| ACTIVITY |
Look below for the line containing "Lemma push_app c"; from there through the line containing "sh_read Single (Some a)", both lines included, please set down each line exactly and nothing else.

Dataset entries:
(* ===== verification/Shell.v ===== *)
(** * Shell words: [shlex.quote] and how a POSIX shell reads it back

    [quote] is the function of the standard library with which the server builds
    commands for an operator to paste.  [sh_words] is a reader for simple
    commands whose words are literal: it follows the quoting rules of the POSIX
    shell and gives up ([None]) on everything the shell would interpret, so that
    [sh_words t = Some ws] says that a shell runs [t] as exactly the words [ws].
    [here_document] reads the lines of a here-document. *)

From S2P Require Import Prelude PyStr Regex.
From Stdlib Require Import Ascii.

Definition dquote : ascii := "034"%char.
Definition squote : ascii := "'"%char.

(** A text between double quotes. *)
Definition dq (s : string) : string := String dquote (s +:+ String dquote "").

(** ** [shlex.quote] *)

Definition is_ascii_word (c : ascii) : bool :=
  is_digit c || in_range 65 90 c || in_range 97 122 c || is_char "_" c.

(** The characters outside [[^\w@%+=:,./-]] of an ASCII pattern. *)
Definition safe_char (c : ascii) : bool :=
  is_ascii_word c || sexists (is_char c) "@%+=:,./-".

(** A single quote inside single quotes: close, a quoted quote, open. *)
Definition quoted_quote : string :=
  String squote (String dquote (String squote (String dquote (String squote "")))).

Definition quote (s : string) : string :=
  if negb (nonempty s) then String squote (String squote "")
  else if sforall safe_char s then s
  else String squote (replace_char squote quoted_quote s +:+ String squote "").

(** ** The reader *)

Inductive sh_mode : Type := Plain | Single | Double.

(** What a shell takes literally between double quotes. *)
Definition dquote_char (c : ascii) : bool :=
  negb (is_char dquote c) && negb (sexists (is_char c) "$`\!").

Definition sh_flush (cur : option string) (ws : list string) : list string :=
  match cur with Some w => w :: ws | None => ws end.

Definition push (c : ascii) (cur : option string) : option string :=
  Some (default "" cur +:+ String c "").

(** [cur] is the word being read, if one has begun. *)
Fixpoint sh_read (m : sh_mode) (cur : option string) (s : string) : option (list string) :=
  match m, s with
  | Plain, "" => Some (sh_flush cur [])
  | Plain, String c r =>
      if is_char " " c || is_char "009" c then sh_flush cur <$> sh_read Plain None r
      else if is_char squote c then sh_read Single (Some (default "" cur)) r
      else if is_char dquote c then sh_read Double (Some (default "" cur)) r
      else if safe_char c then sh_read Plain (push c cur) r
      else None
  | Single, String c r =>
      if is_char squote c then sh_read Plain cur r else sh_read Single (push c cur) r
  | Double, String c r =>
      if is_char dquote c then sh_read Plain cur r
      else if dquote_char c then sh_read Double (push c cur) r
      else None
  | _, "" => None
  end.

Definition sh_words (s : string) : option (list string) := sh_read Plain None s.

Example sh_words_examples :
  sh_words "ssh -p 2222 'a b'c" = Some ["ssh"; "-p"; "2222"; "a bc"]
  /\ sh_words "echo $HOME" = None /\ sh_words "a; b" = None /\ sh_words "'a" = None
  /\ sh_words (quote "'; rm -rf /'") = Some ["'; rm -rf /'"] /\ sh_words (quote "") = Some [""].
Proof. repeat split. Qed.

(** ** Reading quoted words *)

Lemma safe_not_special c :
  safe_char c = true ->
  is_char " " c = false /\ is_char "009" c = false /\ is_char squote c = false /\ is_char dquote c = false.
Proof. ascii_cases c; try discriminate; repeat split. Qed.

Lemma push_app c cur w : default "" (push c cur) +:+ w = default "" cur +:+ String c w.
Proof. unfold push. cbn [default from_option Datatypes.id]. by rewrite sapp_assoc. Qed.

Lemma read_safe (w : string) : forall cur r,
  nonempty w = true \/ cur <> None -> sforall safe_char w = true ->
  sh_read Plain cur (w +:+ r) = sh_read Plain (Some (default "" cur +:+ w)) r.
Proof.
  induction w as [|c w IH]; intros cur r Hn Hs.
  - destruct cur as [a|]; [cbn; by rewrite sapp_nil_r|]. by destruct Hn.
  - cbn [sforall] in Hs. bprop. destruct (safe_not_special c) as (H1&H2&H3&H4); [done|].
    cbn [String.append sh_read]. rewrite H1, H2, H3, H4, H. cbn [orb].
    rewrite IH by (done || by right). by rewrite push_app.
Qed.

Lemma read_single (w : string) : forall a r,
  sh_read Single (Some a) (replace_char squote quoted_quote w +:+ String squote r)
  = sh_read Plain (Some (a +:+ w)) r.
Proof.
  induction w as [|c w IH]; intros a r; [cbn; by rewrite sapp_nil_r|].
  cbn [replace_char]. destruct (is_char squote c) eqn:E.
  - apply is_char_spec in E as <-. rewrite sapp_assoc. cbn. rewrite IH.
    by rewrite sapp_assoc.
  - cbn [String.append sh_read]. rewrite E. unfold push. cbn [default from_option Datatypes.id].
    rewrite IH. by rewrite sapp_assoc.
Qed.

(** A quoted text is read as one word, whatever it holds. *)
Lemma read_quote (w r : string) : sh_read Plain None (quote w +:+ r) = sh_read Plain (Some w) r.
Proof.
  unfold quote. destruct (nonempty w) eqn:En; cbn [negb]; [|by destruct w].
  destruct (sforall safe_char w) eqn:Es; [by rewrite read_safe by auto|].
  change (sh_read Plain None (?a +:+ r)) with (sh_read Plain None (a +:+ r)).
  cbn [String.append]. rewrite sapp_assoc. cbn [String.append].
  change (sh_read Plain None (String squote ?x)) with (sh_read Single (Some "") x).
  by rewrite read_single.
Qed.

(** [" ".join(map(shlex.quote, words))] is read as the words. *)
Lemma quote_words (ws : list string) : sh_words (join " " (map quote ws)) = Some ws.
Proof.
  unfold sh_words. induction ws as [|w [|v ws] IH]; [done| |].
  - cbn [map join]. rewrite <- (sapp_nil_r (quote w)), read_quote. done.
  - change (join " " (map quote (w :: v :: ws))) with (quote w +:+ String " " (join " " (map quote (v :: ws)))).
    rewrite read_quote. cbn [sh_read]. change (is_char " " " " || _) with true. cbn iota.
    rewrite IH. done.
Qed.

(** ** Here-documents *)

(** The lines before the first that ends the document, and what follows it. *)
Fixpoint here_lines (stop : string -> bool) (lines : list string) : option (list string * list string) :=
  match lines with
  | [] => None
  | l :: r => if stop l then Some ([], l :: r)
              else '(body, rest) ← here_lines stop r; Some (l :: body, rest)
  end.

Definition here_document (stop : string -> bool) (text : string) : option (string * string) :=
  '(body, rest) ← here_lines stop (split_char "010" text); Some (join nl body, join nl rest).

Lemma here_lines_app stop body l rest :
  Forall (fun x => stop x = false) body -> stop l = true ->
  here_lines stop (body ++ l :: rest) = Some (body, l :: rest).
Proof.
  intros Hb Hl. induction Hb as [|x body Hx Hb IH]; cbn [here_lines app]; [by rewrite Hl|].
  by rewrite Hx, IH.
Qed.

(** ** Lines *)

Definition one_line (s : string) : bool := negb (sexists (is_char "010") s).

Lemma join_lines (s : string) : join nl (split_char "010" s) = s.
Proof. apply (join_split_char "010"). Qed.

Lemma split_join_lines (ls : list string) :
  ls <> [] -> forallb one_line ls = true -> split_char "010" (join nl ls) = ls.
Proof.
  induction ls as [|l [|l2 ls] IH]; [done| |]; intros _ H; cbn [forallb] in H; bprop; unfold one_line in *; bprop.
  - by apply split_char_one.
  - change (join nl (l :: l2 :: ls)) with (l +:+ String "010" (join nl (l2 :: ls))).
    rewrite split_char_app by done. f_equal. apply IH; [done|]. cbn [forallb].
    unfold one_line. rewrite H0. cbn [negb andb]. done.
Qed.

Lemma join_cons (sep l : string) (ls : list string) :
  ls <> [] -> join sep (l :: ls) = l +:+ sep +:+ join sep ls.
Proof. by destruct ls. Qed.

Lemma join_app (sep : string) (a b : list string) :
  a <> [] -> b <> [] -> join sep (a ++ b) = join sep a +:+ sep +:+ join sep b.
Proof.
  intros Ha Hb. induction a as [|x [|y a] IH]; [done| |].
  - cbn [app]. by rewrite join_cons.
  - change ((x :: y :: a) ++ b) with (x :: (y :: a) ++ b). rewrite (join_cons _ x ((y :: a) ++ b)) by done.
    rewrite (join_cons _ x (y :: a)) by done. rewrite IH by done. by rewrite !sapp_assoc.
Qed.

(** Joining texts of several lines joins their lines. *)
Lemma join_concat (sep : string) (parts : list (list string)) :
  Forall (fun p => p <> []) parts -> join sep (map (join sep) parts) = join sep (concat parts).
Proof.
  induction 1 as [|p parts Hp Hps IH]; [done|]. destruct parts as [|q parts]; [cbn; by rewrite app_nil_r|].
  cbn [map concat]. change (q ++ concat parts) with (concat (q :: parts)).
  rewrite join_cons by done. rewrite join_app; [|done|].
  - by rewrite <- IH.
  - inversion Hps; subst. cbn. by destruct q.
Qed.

| RESULT FOR THIS EXERCISE |
Lemma push_app c cur w : default "" (push c cur) +:+ w = default "" cur +:+ String c w.
Proof. unfold push. cbn [default from_option Datatypes.id]. by rewrite sapp_assoc. Qed.

Lemma read_safe (w : string) : forall cur r,
  nonempty w = true \/ cur <> None -> sforall safe_char w = true ->
  sh_read Plain cur (w +:+ r) = sh_read Plain (Some (default "" cur +:+ w)) r.
Proof.
  induction w as [|c w IH]; intros cur r Hn Hs.
  - destruct cur as [a|]; [cbn; by rewrite sapp_nil_r|]. by destruct Hn.
  - cbn [sforall] in Hs. bprop. destruct (safe_not_special c) as (H1&H2&H3&H4); [done|].
    cbn [String.append sh_read]. rewrite H1, H2, H3, H4, H. cbn [orb].
    rewrite IH by (done || by right). by rewrite push_app.
Qed.

Lemma read_single (w : string) : forall a r,
  sh_read Single (Some a) (replace_char squote quoted_quote w +:+ String squote r)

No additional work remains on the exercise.